By electing Senators for life (or at least for a long time), you have a body of people who need not constantly behave like salesmen. They are free to think of the long term good of the country. They should also be well paid. A system of reward based on objective measures of national welfare (eg employment, GDP growth, inflation rate etc) can be set up to align their personal interests with national ones.

A Lower House which faces elections every four years will inject the immediate needs of the people into the decision making process. The President with his eight year term can act as a balance between the Upper and Lower Houses. As I said in an earlier article, too much or too little democracy is undesirable. The time for reforms is now - before some terrorist smuggle in a nuclear device or a 'dirty bomb' across the border. This could result in the Constitution becoming suspended. Should democracy fail to protect the people, the people will lose faith in it totally and turn to a dictator or strong man. I don't want to see this happen.

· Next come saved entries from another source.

(* ===== verification/Framing.v ===== *)
(** * Length-prefixed frames (internal/ipcbus/framing.go, sdk/channel/message.go)

    A frame is the length of a JSON document in four bytes, big end first,
    and the document.  Reading is over the bytes that arrive before the
    connection ends, as [io.ReadFull] consumes them. *)

From S2P Require Import Prelude.
From S2P Require Import GoStrings.
From S2P Require Import Json.
From S2P Require Import Message.

Definition MaxMessageSize : Z := 16 * 1024 * 1024.
Definition FrameHeaderSize : nat := 4.

(** ** encoding/binary, big endian *)

Definition PutUint32 (n : Z) : bytes :=
  [chr (n / 2 ^ 24 mod 256); chr (n / 2 ^ 16 mod 256); chr (n / 2 ^ 8 mod 256); chr (n mod 256)].

Definition Uint32 (l : bytes) : Z :=
  match l with
  | a :: b :: c :: d :: _ => code a * 2 ^ 24 + code b * 2 ^ 16 + code c * 2 ^ 8 + code d
  | _ => 0
  end.

(** Go's conversion of an [int] to [uint32]. *)
Definition to_uint32 (n : Z) : Z := n mod 2 ^ 32.

Lemma Uint32_PutUint32 n rest : 0 <= n < 2 ^ 32 -> Uint32 (PutUint32 n ++ rest) = n.
Proof.
  intros H. cbn [PutUint32 app Uint32].
  rewrite !code_chr by (apply Z.mod_pos_bound; lia).
  pose proof (Z.div_mod n 256 ltac:(lia)). pose proof (Z.div_mod (n / 256) 256 ltac:(lia)).
  pose proof (Z.div_mod (n / 256 / 256) 256 ltac:(lia)).
  change (2 ^ 24) with (256 * 256 * 256). change (2 ^ 16) with (256 * 256).
  change (2 ^ 8) with 256. rewrite <- !Z.div_div by lia.
  assert (n / 256 / 256 / 256 < 256).
  { rewrite !Z.div_div by lia. apply Z.div_lt_upper_bound; lia. }
  assert (0 <= n / 256 / 256 / 256) by (rewrite !Z.div_div by lia; apply Z.div_pos; lia).
  rewrite (Z.mod_small (n / 256 / 256 / 256)) by lia. lia.
Qed.

(** ** io.ReadFull on what is left of a stream *)

Inductive read_error := EOF | UnexpectedEOF.

Definition read_full (n : nat) (s : bytes) : result read_error bytes * bytes :=
  if decide (n <= length s)%nat then (Ok (take n s), drop n s)
  else match s with [] => (Err EOF, []) | _ => (Err UnexpectedEOF, []) end.

Inductive frame_error :=
| ErrMarshal
| ErrMessageSize (n : Z)
| ErrWrite
| ErrHeader (e : read_error)
| ErrFrameSize (n : Z)
| ErrBody (e : read_error)
| ErrUnmarshal.

Section Frames.
Context {A : Type} `{JsonCodec A} {S : Type}.

(** Marshal, check the size, write header and document in one call. *)
Definition write_frame (write : bytes -> S -> S * bool) (a : A) (s : S)
    : S * result frame_error unit :=
  match marshal a with
  | None => (s, Err ErrMarshal)
  | Some data =>
      let n := Z.of_nat (length data) in
      if MaxMessageSize <? n then (s, Err (ErrMessageSize n))
      else let '(s', ok) := write (PutUint32 (to_uint32 n) ++ data) s in
           (s', if ok : bool then Ok tt else Err ErrWrite)
  end.

(** Read the header, check the length, read and decode the document. *)
Definition read_frame (s : bytes) : result frame_error A * bytes :=
  match read_full FrameHeaderSize s with
  | (Err e, s1) => (Err (ErrHeader e), s1)
  | (Ok header, s1) =>
      let length := Uint32 header in
      if MaxMessageSize <? length then (Err (ErrFrameSize length), s1)
      else match read_full (Z.to_nat length) s1 with
           | (Err e, s2) => (Err (ErrBody e), s2)
           | (Ok data, s2) =>
               match unmarshal data with
               | None => (Err ErrUnmarshal, s2)
               | Some a => (Ok a, s2)
               end
           end
  end.
End Frames.

(** A read loop until the first error. *)
Fixpoint read_all {A} `{JsonCodec A} (fuel : nat) (s : bytes) : list A * frame_error :=
  match fuel with
  | O => ([], ErrUnmarshal)
  | S k => match read_frame s with
           | (Ok a, s') => let '(l, e) := read_all k s' in (a :: l, e)
           | (Err e, _) => ([], e)
           end
  end.

Definition WriteMessage {S} : (bytes -> S -> S * bool) -> Message -> S ->
  S * result frame_error unit := write_frame.
Definition ReadMessage : bytes -> result frame_error Message * bytes := read_frame.

(** The SDK's copies. *)
Definition writeMessage {S} : (bytes -> S -> S * bool) -> Sdk.message -> S ->
  S * result frame_error unit := write_frame.
Definition readMessage : bytes -> result frame_error Sdk.message * bytes := read_frame.

(** A connection whose writes succeed: bytes are appended. *)
Definition wire_write (b : bytes) (s : bytes) : bytes * bool := (s ++ b, true).

Fixpoint write_all {A} `{JsonCodec A} (l : list A) (s : bytes) : bytes * result frame_error unit :=
  match l with
  | [] => (s, Ok tt)
  | a :: l' => match write_frame wire_write a s with
               | (s', Ok _) => write_all l' s'
               | (s', Err e) => (s', Err e)
               end
  end.

(** ** Shared lemmas *)

Lemma read_full_app n s t : length s = n -> read_full n (s ++ t) = (Ok s, t).
Proof.
  intros Hn. unfold read_full. rewrite decide_True by (rewrite length_app; lia).
  by rewrite take_app_length', drop_app_length'.
Qed.

Lemma read_full_length n s a s' :
  read_full n s = (Ok a, s') -> s = a ++ s' /\ length a = n.
Proof.
  unfold read_full. destruct (decide _); [|by destruct s]. intros [= <- <-].
  rewrite take_drop, length_take. split; [done|lia].
Qed.

Section FrameLemmas.
Context {A : Type} `{JsonLaws A}.

(** The frame a successful write appends. *)
Definition frame_of (a : A) (data : bytes) : Prop :=
  marshal a = Some data /\ Z.of_nat (length data) <= MaxMessageSize.

Lemma write_frame_Ok a s s' :
  write_frame wire_write a s = (s', Ok tt) <->
  exists data, frame_of a data /\
    s' = s ++ PutUint32 (Z.of_nat (length data)) ++ data.
Proof.
  unfold write_frame, frame_of. destruct (marshal a) as [data|].
  2:{ split; [done|]. intros (data & [[=] _] & _). }
  destruct (MaxMessageSize <? _) eqn:E.
  - split; [done|]. intros (d & [[= <-] Hl] & _). apply Z.ltb_lt in E. lia.
  - apply Z.ltb_ge in E. unfold wire_write, to_uint32.
    rewrite Z.mod_small by (unfold MaxMessageSize in E; lia). split.
    + intros [= <-]. eauto.
    + by intros (d & [[= <-] Hl] & ->).
Qed.

Lemma read_frame_frame a data rest :
  json_ok a -> frame_of a data ->
  read_frame (PutUint32 (Z.of_nat (length data)) ++ data ++ rest) = (Ok (json_norm a), rest).
Proof.
  intros Hok [Hm Hl]. unfold read_frame.
  rewrite read_full_app by done.
  replace (Uint32 _) with (Z.of_nat (length data)).
  2:{ rewrite <- (app_nil_r (PutUint32 _)), Uint32_PutUint32; [done|].
      unfold MaxMessageSize in Hl. lia. }
  apply Z.ltb_ge in Hl. rewrite Hl, Nat2Z.id, read_full_app by done.
  by rewrite (marshal_unmarshal a data).
Qed.

Lemma read_frame_consumes s a s' :
  read_frame (A := A) s = (Ok a, s') ->
  exists h data, s = h ++ data ++ s' /\ length h = 4%nat /\
    Z.of_nat (length data) <= MaxMessageSize /\ unmarshal data = Some a.
Proof.
  unfold read_frame.
  destruct (read_full FrameHeaderSize s) as [[h|e] s1] eqn:E1; [|done].
  apply read_full_length in E1 as [-> Hh].
  destruct (MaxMessageSize <? Uint32 h) eqn:E; [done|].
  destruct (read_full _ s1) as [[data|e] s2] eqn:E2; [|done].
  apply read_full_length in E2 as [-> Hd].
  destruct (unmarshal data) as [x|] eqn:E3; [|done]. intros [= -> ->].
  exists h, data. split_and!; try done. apply Z.ltb_ge in E.
  assert (0 <= MaxMessageSize) by done. lia.
Qed.

(** A frame cut short. *)
Lemma read_frame_cut a data p q :
  frame_of a data -> p ++ q = PutUint32 (Z.of_nat (length data)) ++ data -> q <> [] ->
  exists e, fst (read_frame (A := A) p) = Err e /\
    e = (if decide (p = []) then ErrHeader EOF
         else if decide (length p < 4)%nat then ErrHeader UnexpectedEOF
         else if decide (length p = 4)%nat then ErrBody EOF else ErrBody UnexpectedEOF).
Proof.
  intros [_ Hl] Hpq Hq.
  assert (0 < length q)%nat by (destruct q; [done|cbn; lia]).
  pose proof (f_equal length Hpq) as Hlen. rewrite !length_app in Hlen. cbn in Hlen.
  unfold read_frame, read_full at 1, FrameHeaderSize.
  destruct (decide (4 <= length p)%nat) as [H4|H4].
  - assert (Hp : p = PutUint32 (Z.of_nat (length data)) ++ drop 4 p).
    { rewrite <- (take_drop 4 p) at 1. f_equal.
      apply (f_equal (take 4)) in Hpq. rewrite take_app_le in Hpq by lia. rewrite Hpq. done. }
    replace (Uint32 (take 4 p)) with (Z.of_nat (length data)).
    2:{ rewrite Hp. rewrite take_app_le by done.
        rewrite take_ge by done. rewrite <- (app_nil_r (PutUint32 _)), Uint32_PutUint32; [done|].
        unfold MaxMessageSize in Hl. lia. }
    apply Z.ltb_ge in Hl. rewrite Hl, Nat2Z.id. unfold read_full.
    rewrite decide_False by (rewrite length_drop; lia).
    rewrite (decide_False (P := p = [])) by (intros ->; cbn in H4; lia).
    rewrite (decide_False (P := (length p < 4)%nat)) by lia.
    destruct (decide (length p = 4)%nat) as [E|E].
    + rewrite drop_ge by lia. eauto.
    + destruct (drop 4 p) eqn:Ed; [|eauto].
      apply (f_equal length) in Ed. rewrite length_drop in Ed. cbn in Ed. lia.
  - destruct p as [|c p]; [eauto|]. cbn [decide].
    rewrite (decide_False (P := c :: p = [])) by done. rewrite decide_True by lia. eauto.
Qed.

Lemma write_all_app l s s' :
  write_all l s = (s', Ok tt) ->
  exists ds, Forall2 frame_of l ds /\
    s' = s ++ concat (map (fun d => PutUint32 (Z.of_nat (length d)) ++ d) ds).
Proof.
  revert s. induction l as [|a l IH]; cbn [write_all]; intros s.
  - intros [= <-]. exists []. by rewrite app_nil_r.
  - destruct (write_frame wire_write a s) as [s1 [[]|e]] eqn:E; [|done].
    apply write_frame_Ok in E as (d & Hd & ->). intros Hl.
    destruct (IH _ Hl) as (ds & Hds & ->). exists (d :: ds). split; [by constructor|].
    cbn [map concat]. by rewrite !app_assoc.
Qed.
End FrameLemmas.

Lemma read_all_frames {A} `{JsonLaws A} (l : list A) ds fuel :
  Forall json_ok l -> Forall2 frame_of l ds -> (length l < fuel)%nat ->
  read_all fuel (concat (map (fun d => PutUint32 (Z.of_nat (length d)) ++ d) ds)) =
  (map json_norm l, ErrHeader EOF).
Proof.
  intros Hok HF. revert fuel. induction HF as [|a d l ds Hd HF IH]; intros [|k] Hk; cbn in Hk; try lia.
  - done.
  - inversion_clear Hok as [|?? Ha Hl]. cbn [read_all map concat]. rewrite <- app_assoc.
    rewrite (read_frame_frame a d) by done. rewrite IH by (done || lia). done.
Qed.

(** ** Properties *)

(** C31: A stream of messages written by WriteMessage is read back message by
    message, in order and without loss, and then the reader sees the end of
    the stream.  Messages come back as they were sent, up to the HTML escaping
    json.Marshal applies inside payloads. *)
Theorem frame_stream_roundtrip (l : list Message) (s : bytes) :
  Forall json_ok l -> write_all l [] = (s, Ok tt) ->
  read_all (S (length l)) s = (map norm_message l, ErrHeader EOF).
Proof.
  intros Hok Hw. apply write_all_app in Hw as (ds & Hds & ->).
  exact (read_all_frames l ds (S (length l)) Hok Hds (Nat.lt_succ_diag_r _)).
Qed.

(** Property: A connection cut anywhere inside a frame is an error for the reader,
    never a shorter message: a clean EOF only before the first byte, an
    unexpected EOF in the header or in the document. *)
Theorem frame_truncated (a : Message) (frame p q : bytes) :
  WriteMessage wire_write a [] = (frame, Ok tt) -> frame = p ++ q -> q <> [] ->
  exists e, fst (ReadMessage p) = Err e /\
    e = (if decide (p = []) then ErrHeader EOF
         else if decide (length p < 4)%nat then ErrHeader UnexpectedEOF
         else if decide (length p = 4)%nat then ErrBody EOF else ErrBody UnexpectedEOF).
Proof.
  intros Hw -> Hq. apply write_frame_Ok in Hw as (data & Hd & Hpq). cbn [app] in Hpq.
  exact (read_frame_cut a data p q Hd Hpq Hq).
Qed.

(** Property: The size bound holds on both sides: a write is at most four bytes and
    16 MiB and an over-long document writes nothing; a header that announces
    more than 16 MiB is refused before any byte of the document is read. *)
Theorem frame_size_bound :
  (forall (w : bytes -> bytes -> bytes * bool) (a : Message) (s : bytes),
     (forall b s, Z.of_nat (length b) <= 4 + MaxMessageSize -> w b s = wire_write b s) ->
     WriteMessage w a s = WriteMessage wire_write a s) /\
  (forall (a : Message) (data s : bytes), marshal a = Some data ->
     MaxMessageSize < Z.of_nat (length data) ->
     WriteMessage wire_write a s = (s, Err (ErrMessageSize (Z.of_nat (length data))))) /\
  (forall (n : Z) (rest : bytes), MaxMessageSize < n < 2 ^ 32 ->
     ReadMessage (PutUint32 n ++ rest) = (Err (ErrFrameSize n), rest)).
Proof.
  split_and!.
  - intros w a s Hw. unfold WriteMessage, write_frame. destruct (marshal a) as [data|]; [|done].
    destruct (MaxMessageSize <? _) eqn:E; [done|]. apply Z.ltb_ge in E.
    rewrite Hw; [done|]. rewrite length_app. cbn [length PutUint32]. lia.
  - intros a data s Hm Hl. unfold WriteMessage, write_frame. rewrite Hm.
    apply Z.ltb_lt in Hl. by rewrite Hl.
  - intros n rest Hn. unfold ReadMessage, read_frame. rewrite read_full_app by done.
    rewrite <- (app_nil_r (PutUint32 n)), Uint32_PutUint32 by (unfold MaxMessageSize in Hn; lia).
    by replace (MaxMessageSize <? n) with true by (symmetry; apply Z.ltb_lt; lia).
Qed.

(** Property: The bus and the SDK speak the same wire format: a frame the SDK writes
    is the frame the bus writes for the same fields, and each side decodes any
    byte stream to the same fields or fails with the same error. *)
Theorem sdk_bus_interop {S} (w : bytes -> S -> S * bool) (m : Sdk.message) (s : S) (b : bytes) :
  writeMessage w m s = WriteMessage w (Sdk.to_bus m) s /\
  readMessage b = (let '(r, b') := ReadMessage b in
                   (match r with Ok x => Ok (Sdk.of_bus x) | Err e => Err e end, b')).
Proof.
  split.
  - unfold writeMessage, WriteMessage, write_frame. by rewrite Sdk.marshal_to_bus.
  - unfold readMessage, ReadMessage, read_frame.
    destruct (read_full FrameHeaderSize b) as [[h|e] s1]; [|done].
    case_if; [done|]. destruct (read_full _ s1) as [[data|e] s2]; [|done].
    rewrite Sdk.unmarshal_of_bus. by destruct (unmarshal data).
Qed.

(** ** Witnesses *)

Definition sample_message (id : string) : Message :=
  mkMessage id TypeMessage "slack" "" "" 1700000000123000000
    (RawDoc (JObj [field "text" (str_json "a<b")])).

Lemma frame_stream_roundtrip_witness :
  exists s, write_all [sample_message "1"; sample_message "2"] [] = (s, Ok tt) /\
    read_all 3 s = (map norm_message [sample_message "1"; sample_message "2"], ErrHeader EOF).
Proof.
  eexists. split; [vm_compute; reflexivity|].
  apply (frame_stream_roundtrip [sample_message "1"; sample_message "2"]).
  - repeat constructor.
  - vm_compute. reflexivity.
Defined.

Lemma frame_truncated_witness :
  exists frame p q, WriteMessage wire_write (sample_message "1") [] = (frame, Ok tt) /\
    frame = p ++ q /\ length p = 9%nat /\ fst (ReadMessage p) = Err (ErrBody UnexpectedEOF).
Proof.
  eexists _, (take 9 (fst (WriteMessage wire_write (sample_message "1") []))), _.
  split; [vm_compute; reflexivity|]. split; [vm_compute; reflexivity|].
  split; [vm_compute; reflexivity|].
  edestruct (frame_truncated (sample_message "1")) as (e & He & Hv).
  - vm_compute. reflexivity.
  - symmetry. apply (take_drop 9).
  - vm_compute. done.
  - etransitivity; [exact He|]. rewrite Hv. vm_compute. reflexivity.
Defined.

(1)Iraqis: Life Getting Better

2 Comments:

At 5:34 PM, Blogger Mr. Spog said...

If a senate consisting of members with life tenure were considered too undemocratic (as seems likely), one possibility would be to qualify its veto power, much as the U.S. President's veto power is already qualified. For example, the lower house might be given the right to override a Senate veto by a 2/3 vote. (Presumably the lower house would then need, e.g., a 3/4 supermajority to override combined vetoes by the Senate and President...)

This approach to limiting the formal powers of the upper house was proposed by the 19th-century British political thinker and historian W.E.H. Lecky, who saw that the legitimacy of the Lords was eroding, and hoped to arrest this decay by drawing clearer boundaries around the upper house's powers. Without some formal rule of this type, any move by the Lords to contradict the will of the Commons would be viewed as a threat to democratic supremacy. With such a rule, everyone would be assured that the Commons remained ultimately in charge (if it was sufficiently united on an issue), even if the Lords started to throw around its veto power quite often.

 
At 6:55 PM, Anonymous ohmyrus said...

You are right, Spog. The system can be further fine-tuned by allowing the lower house to veto the upper if it has a 2/3 majority.
I will put your comment on the front page.